[Records from a data source]
- Opening Delimiter -

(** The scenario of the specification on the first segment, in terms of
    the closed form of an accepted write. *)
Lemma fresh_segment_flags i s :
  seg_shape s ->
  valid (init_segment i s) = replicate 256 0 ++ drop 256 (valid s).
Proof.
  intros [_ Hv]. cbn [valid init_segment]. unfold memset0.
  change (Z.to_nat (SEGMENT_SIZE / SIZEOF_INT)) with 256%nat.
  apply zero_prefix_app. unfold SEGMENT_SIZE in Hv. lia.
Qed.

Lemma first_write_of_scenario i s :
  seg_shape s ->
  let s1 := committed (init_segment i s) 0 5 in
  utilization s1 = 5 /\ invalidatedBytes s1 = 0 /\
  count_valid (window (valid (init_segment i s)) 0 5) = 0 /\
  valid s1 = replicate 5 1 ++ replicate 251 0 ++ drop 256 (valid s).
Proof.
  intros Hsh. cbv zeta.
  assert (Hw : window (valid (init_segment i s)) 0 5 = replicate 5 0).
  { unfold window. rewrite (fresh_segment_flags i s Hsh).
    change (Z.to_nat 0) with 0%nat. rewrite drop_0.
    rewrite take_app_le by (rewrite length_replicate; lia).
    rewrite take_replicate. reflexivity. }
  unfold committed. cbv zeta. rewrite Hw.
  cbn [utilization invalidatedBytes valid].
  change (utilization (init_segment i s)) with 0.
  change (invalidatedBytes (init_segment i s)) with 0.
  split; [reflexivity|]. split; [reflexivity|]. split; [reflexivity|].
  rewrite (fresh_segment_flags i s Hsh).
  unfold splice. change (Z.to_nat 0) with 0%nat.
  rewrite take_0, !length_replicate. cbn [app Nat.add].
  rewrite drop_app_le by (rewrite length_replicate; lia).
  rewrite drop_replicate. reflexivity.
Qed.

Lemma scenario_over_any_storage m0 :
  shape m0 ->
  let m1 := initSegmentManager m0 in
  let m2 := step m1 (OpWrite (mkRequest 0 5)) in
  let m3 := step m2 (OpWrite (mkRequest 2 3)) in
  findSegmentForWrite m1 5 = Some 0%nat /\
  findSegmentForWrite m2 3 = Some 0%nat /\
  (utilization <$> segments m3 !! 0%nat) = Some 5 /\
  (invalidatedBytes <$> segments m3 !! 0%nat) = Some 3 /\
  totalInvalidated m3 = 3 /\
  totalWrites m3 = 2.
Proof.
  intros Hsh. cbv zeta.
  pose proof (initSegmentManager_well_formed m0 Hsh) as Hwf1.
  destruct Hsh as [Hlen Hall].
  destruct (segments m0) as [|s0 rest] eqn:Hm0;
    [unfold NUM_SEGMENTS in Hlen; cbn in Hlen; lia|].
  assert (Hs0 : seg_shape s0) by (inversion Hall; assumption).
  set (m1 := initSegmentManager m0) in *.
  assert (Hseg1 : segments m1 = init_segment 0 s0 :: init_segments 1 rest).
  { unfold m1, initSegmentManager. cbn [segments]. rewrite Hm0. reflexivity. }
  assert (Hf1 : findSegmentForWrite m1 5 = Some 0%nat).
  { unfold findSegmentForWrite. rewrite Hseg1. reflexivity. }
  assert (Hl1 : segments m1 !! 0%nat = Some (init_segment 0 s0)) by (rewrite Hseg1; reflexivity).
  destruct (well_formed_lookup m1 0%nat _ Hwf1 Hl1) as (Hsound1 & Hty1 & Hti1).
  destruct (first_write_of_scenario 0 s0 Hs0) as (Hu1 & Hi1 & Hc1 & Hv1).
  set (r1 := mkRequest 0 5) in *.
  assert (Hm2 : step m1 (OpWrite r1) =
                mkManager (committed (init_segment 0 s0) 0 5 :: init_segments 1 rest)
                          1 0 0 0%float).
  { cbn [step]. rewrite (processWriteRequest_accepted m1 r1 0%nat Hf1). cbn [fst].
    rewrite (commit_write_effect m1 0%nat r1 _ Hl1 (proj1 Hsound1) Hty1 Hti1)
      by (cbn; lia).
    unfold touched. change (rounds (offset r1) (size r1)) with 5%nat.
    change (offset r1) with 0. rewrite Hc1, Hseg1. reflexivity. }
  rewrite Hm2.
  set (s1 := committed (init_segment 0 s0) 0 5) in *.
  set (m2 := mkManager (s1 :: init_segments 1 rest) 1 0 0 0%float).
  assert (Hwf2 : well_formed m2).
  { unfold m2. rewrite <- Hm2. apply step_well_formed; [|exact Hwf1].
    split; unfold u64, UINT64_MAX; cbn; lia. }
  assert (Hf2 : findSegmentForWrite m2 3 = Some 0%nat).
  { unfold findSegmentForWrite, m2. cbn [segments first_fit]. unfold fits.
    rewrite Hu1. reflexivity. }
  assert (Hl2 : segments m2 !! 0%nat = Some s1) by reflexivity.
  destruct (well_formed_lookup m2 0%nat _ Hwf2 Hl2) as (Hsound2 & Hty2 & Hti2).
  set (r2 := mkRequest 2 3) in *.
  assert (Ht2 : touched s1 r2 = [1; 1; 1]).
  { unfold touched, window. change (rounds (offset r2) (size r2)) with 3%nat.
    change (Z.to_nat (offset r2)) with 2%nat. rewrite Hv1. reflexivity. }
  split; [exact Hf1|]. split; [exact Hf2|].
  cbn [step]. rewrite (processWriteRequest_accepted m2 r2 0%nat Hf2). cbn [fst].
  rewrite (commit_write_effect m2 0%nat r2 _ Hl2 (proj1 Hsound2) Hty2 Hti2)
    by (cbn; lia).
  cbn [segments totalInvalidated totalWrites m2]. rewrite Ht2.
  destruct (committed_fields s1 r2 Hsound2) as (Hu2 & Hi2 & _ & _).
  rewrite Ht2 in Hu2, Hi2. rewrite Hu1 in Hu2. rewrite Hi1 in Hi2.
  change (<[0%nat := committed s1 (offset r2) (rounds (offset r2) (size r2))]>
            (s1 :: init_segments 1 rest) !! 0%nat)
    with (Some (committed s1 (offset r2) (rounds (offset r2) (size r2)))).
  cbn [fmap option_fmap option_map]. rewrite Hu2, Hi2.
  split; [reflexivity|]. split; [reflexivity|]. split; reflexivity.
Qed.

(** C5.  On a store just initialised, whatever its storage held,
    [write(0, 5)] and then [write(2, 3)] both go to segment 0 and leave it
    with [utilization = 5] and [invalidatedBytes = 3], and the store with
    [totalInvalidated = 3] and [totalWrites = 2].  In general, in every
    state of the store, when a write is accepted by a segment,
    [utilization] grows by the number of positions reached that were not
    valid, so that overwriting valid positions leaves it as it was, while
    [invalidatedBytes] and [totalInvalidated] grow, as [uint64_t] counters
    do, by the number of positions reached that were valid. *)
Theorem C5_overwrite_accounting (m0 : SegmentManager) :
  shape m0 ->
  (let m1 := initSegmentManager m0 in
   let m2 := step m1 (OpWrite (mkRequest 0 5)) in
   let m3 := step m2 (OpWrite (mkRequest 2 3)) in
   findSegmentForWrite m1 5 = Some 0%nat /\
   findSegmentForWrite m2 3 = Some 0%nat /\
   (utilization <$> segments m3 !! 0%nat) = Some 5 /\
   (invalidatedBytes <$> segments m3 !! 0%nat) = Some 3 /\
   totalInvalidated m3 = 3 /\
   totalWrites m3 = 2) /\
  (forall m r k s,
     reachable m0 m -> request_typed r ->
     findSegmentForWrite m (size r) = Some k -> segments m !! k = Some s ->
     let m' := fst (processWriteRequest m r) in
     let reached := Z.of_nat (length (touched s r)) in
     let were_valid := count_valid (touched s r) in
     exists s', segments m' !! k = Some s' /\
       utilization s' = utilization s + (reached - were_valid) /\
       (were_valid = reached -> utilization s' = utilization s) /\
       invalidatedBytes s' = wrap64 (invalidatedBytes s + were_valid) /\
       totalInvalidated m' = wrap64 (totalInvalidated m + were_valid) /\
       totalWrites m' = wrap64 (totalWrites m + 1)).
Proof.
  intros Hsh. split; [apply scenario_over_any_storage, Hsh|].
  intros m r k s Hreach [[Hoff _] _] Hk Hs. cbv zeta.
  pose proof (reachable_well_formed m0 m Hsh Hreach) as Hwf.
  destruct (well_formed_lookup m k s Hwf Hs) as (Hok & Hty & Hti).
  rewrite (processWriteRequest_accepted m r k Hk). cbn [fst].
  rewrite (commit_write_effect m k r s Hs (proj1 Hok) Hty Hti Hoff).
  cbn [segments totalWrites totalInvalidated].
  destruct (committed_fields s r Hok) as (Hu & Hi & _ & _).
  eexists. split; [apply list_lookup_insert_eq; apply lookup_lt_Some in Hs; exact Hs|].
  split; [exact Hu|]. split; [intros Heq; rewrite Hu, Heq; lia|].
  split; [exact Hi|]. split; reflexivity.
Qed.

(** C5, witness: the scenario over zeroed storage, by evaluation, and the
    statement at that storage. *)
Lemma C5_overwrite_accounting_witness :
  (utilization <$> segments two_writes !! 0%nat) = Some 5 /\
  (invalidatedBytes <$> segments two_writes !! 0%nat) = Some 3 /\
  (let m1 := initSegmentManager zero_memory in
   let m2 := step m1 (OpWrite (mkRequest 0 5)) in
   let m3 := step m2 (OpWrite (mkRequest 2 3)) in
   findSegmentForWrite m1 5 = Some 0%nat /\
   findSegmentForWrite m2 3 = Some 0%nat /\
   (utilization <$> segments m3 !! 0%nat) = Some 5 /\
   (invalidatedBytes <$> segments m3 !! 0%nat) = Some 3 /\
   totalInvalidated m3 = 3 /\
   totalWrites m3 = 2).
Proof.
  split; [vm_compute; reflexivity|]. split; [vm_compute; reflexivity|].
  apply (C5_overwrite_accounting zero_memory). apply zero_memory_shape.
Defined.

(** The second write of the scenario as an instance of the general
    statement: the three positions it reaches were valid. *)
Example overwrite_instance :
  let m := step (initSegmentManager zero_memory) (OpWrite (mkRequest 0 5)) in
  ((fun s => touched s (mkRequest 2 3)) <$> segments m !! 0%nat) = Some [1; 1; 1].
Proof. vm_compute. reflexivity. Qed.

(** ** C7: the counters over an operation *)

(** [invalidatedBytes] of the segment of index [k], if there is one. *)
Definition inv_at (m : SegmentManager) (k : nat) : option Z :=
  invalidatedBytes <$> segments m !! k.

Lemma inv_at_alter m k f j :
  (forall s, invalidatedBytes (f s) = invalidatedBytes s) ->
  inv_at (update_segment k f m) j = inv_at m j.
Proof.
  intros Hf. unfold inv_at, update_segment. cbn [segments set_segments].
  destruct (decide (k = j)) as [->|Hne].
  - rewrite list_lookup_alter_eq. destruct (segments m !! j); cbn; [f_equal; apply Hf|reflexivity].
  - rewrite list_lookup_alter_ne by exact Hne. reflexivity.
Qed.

- Closing Delimiter -

When a line in the entries above contains "general", count it; please answer with the number only.

◆ FINAL ANSWER
2